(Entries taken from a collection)
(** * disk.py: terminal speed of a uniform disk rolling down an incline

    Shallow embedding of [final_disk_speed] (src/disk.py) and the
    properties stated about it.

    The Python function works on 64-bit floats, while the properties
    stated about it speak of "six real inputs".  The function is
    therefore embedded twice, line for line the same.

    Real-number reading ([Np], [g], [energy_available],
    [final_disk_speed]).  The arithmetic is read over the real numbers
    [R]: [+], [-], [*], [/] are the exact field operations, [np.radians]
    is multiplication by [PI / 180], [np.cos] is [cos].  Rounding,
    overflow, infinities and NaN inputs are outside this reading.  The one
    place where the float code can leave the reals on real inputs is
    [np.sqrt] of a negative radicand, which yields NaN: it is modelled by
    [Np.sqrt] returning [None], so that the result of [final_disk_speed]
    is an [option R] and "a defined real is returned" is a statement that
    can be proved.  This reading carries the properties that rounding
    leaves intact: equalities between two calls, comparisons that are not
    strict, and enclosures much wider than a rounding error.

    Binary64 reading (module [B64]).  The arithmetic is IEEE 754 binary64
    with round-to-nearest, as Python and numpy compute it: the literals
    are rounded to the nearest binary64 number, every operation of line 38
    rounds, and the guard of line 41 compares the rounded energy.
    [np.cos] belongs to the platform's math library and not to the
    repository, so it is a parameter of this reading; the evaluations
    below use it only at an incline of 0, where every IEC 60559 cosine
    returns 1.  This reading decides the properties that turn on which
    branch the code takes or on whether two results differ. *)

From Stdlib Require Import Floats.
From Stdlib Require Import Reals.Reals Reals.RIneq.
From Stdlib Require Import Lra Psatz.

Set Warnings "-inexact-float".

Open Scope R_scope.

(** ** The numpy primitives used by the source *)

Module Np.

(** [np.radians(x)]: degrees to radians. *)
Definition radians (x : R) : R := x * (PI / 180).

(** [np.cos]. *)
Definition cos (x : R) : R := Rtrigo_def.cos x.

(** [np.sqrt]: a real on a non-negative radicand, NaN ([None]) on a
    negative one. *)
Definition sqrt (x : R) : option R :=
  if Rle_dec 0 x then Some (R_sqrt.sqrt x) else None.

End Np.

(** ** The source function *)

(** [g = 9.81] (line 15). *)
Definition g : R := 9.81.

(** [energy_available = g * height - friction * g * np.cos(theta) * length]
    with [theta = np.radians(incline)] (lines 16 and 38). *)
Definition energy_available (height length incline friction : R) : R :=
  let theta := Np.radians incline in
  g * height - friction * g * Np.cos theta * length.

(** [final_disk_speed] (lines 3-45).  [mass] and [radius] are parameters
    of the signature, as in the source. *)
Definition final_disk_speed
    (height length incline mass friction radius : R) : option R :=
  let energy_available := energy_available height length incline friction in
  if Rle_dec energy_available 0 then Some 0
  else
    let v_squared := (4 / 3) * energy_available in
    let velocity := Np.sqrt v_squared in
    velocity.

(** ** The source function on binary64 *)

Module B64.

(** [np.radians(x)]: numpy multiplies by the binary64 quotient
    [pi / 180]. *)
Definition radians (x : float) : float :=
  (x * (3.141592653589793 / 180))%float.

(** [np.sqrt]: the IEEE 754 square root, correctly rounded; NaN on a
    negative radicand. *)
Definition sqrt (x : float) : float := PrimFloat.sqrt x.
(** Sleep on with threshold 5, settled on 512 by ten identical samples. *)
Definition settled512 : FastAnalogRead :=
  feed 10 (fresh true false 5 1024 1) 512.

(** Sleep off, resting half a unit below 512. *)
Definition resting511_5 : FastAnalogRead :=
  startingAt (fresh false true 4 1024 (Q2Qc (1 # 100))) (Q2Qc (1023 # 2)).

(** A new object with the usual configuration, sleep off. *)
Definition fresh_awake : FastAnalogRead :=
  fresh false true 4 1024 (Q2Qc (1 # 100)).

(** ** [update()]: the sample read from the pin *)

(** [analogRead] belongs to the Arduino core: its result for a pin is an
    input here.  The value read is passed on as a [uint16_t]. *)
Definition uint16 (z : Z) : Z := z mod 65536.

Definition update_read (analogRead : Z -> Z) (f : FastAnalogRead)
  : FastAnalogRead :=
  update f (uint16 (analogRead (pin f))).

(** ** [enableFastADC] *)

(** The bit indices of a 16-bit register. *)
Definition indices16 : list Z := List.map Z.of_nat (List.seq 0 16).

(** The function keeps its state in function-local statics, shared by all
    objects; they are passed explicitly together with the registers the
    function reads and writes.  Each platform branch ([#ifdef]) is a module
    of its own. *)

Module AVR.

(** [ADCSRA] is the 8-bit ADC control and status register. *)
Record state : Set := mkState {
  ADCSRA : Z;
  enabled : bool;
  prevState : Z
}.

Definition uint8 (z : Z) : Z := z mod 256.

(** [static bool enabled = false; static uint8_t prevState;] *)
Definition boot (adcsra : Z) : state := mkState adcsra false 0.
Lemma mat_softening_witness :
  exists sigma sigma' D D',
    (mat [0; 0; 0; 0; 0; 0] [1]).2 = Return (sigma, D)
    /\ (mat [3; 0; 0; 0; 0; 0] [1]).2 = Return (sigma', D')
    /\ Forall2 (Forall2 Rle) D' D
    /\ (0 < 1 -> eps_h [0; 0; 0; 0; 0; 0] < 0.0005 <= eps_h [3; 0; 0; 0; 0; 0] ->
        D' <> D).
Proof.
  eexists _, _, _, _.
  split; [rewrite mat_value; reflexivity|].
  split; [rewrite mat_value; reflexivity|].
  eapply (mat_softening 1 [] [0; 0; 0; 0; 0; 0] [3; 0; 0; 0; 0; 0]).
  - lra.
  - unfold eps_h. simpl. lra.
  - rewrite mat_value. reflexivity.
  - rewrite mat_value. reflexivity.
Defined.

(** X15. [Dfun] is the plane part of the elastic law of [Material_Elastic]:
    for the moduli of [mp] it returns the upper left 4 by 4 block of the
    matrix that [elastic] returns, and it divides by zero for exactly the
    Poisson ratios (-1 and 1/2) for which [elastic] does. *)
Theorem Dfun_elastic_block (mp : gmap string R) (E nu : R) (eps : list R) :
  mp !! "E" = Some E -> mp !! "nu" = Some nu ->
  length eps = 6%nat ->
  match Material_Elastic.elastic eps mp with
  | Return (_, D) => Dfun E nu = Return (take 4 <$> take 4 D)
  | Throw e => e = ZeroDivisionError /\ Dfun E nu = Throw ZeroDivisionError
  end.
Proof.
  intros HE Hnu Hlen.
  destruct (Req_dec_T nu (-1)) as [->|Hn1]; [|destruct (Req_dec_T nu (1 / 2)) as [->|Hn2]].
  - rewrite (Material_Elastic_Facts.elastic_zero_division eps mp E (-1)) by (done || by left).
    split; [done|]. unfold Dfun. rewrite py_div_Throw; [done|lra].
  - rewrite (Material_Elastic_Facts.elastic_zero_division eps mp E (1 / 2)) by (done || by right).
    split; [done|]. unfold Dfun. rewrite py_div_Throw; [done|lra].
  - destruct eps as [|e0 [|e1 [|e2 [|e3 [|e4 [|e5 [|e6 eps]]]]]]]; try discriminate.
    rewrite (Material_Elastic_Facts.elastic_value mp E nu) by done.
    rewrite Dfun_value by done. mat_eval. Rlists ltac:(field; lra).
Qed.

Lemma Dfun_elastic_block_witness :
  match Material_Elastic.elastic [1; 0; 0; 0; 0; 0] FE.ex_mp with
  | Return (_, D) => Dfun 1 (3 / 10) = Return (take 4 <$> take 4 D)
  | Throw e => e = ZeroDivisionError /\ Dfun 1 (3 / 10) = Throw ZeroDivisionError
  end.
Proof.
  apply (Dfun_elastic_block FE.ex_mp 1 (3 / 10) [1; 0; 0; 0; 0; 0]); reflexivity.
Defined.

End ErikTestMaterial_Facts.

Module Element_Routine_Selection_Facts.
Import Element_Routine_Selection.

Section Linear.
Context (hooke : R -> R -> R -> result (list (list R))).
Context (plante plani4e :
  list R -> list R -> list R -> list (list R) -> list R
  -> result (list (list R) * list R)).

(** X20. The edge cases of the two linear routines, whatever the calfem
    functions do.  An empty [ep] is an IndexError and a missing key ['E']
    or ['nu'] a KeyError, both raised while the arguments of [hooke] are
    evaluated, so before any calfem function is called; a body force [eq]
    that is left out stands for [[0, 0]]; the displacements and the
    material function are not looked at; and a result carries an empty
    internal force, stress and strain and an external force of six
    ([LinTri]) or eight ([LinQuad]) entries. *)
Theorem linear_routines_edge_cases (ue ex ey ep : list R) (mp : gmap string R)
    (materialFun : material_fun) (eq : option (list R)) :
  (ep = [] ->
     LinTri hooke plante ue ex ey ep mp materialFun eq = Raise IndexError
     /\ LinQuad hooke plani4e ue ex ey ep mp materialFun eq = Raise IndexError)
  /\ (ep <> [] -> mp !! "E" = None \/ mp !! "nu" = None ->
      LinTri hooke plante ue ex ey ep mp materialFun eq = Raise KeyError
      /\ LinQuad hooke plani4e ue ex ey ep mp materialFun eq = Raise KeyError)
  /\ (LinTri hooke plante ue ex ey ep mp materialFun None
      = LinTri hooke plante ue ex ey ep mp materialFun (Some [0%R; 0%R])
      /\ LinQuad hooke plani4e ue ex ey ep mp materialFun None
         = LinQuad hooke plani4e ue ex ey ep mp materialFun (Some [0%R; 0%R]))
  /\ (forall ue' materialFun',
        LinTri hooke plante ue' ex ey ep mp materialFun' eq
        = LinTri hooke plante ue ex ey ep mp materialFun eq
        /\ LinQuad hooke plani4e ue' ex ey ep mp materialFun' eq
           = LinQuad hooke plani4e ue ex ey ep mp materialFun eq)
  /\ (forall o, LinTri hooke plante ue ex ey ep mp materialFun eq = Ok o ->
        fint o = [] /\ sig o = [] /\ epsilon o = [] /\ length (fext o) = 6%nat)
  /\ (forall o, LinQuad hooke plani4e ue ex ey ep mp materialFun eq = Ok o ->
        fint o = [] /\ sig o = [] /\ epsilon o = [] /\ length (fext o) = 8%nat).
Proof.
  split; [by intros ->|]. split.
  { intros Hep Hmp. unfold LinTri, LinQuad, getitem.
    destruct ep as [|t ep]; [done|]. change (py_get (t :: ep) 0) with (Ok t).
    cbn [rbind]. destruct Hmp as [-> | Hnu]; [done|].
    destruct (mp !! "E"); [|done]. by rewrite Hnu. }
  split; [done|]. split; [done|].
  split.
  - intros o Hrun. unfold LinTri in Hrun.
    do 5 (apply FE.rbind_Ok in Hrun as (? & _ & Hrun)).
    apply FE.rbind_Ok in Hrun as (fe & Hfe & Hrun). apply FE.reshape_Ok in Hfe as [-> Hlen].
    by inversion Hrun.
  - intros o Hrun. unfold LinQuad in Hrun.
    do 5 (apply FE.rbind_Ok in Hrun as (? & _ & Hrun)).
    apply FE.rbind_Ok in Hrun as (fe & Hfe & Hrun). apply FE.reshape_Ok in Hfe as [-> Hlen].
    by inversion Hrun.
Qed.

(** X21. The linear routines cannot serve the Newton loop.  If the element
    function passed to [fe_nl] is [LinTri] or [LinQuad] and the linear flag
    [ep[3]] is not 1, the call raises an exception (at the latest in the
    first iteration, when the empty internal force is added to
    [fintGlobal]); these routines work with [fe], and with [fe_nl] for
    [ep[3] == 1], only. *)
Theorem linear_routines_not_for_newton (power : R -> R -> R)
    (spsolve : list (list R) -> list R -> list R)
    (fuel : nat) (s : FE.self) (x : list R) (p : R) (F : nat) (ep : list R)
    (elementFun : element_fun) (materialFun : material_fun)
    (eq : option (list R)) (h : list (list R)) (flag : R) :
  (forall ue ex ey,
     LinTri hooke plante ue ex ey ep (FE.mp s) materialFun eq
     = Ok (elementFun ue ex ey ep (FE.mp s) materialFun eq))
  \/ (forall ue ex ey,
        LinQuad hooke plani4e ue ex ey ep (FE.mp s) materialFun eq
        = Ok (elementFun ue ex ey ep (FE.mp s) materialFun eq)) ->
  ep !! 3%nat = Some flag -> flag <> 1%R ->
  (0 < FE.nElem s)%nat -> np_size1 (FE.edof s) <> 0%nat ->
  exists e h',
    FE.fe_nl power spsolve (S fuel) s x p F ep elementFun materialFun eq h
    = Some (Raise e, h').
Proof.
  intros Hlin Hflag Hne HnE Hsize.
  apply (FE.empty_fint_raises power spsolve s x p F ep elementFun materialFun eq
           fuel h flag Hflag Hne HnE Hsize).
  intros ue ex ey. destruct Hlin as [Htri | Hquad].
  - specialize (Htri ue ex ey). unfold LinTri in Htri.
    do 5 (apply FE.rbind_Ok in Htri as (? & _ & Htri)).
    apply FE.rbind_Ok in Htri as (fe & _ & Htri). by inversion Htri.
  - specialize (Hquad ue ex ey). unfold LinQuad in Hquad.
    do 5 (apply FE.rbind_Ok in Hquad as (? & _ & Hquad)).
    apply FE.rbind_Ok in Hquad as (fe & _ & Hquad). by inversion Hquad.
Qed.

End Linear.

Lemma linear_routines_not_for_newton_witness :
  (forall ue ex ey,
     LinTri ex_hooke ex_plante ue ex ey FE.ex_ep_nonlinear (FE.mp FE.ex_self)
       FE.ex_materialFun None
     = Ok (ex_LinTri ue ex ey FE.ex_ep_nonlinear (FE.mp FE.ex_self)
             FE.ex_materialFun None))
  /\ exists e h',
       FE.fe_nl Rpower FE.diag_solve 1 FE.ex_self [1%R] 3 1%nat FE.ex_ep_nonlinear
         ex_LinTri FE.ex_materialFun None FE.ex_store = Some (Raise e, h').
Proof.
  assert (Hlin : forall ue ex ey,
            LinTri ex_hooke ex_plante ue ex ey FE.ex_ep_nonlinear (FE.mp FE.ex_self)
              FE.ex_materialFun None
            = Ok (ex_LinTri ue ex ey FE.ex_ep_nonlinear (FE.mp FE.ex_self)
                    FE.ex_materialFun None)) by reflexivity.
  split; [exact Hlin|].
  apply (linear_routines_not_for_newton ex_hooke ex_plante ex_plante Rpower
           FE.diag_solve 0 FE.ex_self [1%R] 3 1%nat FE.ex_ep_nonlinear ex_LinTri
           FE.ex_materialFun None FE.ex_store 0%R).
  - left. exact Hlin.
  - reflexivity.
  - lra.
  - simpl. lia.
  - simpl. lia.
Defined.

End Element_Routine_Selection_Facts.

---

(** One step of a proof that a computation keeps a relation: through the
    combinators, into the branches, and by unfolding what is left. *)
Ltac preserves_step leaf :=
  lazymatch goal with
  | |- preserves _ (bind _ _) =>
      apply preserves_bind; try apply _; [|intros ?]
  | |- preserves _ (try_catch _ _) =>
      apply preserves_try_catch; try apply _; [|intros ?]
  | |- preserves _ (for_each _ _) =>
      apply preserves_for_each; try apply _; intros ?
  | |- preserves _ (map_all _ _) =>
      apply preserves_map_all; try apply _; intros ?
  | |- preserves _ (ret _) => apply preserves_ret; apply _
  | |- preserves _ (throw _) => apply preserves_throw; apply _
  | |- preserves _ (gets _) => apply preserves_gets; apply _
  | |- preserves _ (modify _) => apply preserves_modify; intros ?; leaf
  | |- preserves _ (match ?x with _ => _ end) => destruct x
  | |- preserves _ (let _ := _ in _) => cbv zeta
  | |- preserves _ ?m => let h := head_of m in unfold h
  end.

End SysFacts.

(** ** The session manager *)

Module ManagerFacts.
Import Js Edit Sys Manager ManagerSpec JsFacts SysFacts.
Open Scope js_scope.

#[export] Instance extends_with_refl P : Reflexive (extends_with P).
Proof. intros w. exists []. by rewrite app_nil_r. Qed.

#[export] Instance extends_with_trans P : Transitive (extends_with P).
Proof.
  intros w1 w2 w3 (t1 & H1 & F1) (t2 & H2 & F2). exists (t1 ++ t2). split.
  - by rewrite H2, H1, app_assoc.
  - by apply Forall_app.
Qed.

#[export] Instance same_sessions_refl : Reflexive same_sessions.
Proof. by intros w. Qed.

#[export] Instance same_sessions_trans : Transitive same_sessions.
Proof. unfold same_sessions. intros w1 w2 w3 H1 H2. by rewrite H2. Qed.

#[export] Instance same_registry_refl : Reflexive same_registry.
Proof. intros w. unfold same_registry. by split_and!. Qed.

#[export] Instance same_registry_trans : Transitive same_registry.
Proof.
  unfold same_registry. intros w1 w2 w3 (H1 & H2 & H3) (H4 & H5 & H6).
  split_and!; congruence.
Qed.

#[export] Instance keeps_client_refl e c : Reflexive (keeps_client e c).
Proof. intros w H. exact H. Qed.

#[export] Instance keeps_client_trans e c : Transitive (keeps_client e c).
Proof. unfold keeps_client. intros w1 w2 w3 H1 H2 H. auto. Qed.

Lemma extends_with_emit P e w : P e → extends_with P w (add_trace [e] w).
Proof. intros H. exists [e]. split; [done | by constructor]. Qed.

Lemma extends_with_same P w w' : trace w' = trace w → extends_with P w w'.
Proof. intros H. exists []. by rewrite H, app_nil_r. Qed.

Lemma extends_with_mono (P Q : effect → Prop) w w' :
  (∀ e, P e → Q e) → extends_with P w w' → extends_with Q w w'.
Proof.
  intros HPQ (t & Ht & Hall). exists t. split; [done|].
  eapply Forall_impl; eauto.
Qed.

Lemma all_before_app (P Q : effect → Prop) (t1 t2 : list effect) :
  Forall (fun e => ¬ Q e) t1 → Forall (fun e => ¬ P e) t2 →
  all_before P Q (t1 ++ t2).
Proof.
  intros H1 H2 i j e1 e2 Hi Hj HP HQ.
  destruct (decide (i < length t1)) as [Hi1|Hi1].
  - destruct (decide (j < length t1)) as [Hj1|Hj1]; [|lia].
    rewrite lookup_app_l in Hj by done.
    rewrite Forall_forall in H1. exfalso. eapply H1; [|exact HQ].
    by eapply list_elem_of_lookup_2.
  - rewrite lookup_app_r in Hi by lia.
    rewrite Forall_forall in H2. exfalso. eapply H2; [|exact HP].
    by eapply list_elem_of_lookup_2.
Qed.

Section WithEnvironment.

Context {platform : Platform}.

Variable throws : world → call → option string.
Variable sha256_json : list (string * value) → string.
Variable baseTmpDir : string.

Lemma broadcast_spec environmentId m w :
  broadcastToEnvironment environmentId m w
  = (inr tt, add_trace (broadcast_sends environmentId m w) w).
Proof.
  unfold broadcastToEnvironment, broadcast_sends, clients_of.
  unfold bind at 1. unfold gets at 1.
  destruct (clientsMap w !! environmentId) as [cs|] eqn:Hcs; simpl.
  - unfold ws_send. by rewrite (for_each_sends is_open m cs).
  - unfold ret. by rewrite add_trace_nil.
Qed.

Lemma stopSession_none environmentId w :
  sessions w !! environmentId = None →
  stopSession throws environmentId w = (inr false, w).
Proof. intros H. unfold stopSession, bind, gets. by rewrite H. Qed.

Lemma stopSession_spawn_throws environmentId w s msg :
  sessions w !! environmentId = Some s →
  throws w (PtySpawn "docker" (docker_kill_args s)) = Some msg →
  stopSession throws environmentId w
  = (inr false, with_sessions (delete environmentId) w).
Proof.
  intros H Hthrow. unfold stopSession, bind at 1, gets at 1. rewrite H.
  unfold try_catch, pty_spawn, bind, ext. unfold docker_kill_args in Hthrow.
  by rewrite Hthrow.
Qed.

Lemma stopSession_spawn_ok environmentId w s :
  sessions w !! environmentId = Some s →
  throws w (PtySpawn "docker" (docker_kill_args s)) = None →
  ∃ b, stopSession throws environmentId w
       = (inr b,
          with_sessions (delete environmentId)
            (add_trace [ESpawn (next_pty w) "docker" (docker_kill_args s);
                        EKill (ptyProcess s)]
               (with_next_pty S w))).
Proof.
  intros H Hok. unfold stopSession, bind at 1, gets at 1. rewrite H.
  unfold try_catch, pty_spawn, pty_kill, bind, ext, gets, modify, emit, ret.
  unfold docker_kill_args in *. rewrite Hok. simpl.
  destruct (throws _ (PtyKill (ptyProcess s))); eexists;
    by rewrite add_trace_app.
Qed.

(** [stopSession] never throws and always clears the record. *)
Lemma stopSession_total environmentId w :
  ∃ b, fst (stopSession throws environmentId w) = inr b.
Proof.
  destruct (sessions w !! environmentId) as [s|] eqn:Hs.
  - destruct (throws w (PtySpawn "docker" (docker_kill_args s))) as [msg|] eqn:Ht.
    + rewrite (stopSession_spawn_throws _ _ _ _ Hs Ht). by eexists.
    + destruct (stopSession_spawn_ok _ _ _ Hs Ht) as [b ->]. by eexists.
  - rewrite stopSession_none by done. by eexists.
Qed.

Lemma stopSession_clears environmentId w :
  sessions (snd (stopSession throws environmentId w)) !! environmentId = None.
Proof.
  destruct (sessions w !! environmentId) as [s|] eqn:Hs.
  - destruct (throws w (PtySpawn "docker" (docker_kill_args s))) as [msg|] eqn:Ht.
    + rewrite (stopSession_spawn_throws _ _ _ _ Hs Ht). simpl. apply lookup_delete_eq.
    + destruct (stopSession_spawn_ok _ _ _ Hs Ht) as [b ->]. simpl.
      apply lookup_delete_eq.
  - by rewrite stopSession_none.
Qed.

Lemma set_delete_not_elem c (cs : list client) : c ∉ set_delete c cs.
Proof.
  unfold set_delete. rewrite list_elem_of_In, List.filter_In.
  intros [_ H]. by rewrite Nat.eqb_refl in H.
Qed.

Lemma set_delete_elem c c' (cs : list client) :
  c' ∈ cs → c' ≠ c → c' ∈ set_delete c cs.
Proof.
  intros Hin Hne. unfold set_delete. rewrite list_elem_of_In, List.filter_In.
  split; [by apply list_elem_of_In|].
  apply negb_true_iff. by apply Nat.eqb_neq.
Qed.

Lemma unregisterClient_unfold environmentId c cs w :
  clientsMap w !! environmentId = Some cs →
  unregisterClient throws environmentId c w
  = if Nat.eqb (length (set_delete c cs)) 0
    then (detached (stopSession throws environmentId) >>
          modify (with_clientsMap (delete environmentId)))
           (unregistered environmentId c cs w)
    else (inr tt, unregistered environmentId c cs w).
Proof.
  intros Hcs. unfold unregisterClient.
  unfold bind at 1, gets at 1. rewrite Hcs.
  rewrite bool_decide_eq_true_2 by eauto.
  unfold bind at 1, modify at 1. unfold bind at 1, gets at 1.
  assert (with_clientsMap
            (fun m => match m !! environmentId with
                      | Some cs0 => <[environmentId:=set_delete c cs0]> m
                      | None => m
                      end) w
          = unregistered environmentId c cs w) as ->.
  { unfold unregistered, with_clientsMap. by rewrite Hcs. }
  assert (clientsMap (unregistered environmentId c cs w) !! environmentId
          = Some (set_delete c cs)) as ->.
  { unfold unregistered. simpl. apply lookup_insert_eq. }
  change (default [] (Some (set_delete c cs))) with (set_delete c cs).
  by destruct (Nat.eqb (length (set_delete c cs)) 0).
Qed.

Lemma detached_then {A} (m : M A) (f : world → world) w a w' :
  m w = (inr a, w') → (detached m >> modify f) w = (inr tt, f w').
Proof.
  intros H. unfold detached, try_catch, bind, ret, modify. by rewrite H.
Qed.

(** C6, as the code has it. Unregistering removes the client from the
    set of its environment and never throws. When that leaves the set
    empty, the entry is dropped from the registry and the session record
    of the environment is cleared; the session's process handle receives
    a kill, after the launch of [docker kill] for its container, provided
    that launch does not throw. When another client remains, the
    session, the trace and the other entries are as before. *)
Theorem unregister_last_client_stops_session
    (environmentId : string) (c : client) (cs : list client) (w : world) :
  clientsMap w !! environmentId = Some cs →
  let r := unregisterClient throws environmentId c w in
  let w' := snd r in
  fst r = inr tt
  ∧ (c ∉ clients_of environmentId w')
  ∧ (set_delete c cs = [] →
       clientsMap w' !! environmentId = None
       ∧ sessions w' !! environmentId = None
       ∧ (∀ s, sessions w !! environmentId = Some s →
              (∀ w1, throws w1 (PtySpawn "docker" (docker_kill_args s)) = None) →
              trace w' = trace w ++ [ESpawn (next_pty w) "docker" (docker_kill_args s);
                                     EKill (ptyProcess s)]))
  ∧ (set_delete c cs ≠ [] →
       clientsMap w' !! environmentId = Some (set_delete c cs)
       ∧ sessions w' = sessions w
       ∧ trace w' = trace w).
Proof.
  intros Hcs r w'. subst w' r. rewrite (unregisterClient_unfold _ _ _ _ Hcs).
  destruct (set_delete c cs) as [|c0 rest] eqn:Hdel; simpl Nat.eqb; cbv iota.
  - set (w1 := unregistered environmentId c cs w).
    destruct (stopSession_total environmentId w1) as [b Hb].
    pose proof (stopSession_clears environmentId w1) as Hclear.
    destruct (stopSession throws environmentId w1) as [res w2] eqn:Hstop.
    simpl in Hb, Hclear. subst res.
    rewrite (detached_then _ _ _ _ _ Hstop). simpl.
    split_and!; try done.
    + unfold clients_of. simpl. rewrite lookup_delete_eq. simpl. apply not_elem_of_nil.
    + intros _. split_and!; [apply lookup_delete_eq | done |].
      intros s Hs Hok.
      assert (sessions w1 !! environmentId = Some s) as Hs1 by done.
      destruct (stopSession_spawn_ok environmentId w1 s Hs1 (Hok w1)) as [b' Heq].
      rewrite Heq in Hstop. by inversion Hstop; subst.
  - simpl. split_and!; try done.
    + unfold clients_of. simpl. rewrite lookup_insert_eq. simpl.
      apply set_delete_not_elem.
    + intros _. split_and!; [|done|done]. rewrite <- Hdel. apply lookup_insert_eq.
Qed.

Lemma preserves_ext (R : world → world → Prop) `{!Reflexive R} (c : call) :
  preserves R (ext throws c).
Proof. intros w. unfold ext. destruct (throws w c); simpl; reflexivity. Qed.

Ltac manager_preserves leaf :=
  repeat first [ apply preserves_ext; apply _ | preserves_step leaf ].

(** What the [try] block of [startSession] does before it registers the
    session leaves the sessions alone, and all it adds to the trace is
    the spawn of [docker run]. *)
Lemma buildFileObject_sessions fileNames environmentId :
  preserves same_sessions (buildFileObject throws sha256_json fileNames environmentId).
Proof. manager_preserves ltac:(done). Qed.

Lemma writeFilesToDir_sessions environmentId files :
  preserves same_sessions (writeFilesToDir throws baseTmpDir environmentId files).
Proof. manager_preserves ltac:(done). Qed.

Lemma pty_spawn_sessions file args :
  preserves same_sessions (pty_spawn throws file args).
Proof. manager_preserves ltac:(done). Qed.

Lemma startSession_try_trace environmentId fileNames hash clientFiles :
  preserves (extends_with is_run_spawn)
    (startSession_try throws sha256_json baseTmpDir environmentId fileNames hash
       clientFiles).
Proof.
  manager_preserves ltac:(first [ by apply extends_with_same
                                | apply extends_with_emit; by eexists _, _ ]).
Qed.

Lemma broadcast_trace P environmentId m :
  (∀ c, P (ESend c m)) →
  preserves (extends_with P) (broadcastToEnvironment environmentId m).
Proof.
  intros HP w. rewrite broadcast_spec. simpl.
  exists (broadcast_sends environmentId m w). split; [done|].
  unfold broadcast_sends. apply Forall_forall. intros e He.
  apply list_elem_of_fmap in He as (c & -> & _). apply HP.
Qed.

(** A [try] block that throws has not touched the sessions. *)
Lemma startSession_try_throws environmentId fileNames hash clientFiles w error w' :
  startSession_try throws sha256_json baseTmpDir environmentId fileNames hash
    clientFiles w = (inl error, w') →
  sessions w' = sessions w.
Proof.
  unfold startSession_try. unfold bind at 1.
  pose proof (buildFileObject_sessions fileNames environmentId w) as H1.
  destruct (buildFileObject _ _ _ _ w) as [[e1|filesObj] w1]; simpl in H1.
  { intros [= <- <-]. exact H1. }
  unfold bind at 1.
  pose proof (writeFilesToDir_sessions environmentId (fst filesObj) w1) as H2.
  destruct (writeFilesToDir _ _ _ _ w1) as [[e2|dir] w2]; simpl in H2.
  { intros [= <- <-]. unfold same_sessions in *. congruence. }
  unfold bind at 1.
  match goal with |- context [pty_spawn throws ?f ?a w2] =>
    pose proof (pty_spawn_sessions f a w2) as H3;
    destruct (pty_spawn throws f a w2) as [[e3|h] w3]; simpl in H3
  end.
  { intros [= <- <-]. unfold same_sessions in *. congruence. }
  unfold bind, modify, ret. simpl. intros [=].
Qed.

• Task:
Lines in the records above that carry the word "clientFiles" are to be located and copied.

• Answer box:
Lemma startSession_try_trace environmentId fileNames hash clientFiles :
       clientFiles).
Lemma startSession_try_throws environmentId fileNames hash clientFiles w error w' :
    clientFiles w = (inl error, w') →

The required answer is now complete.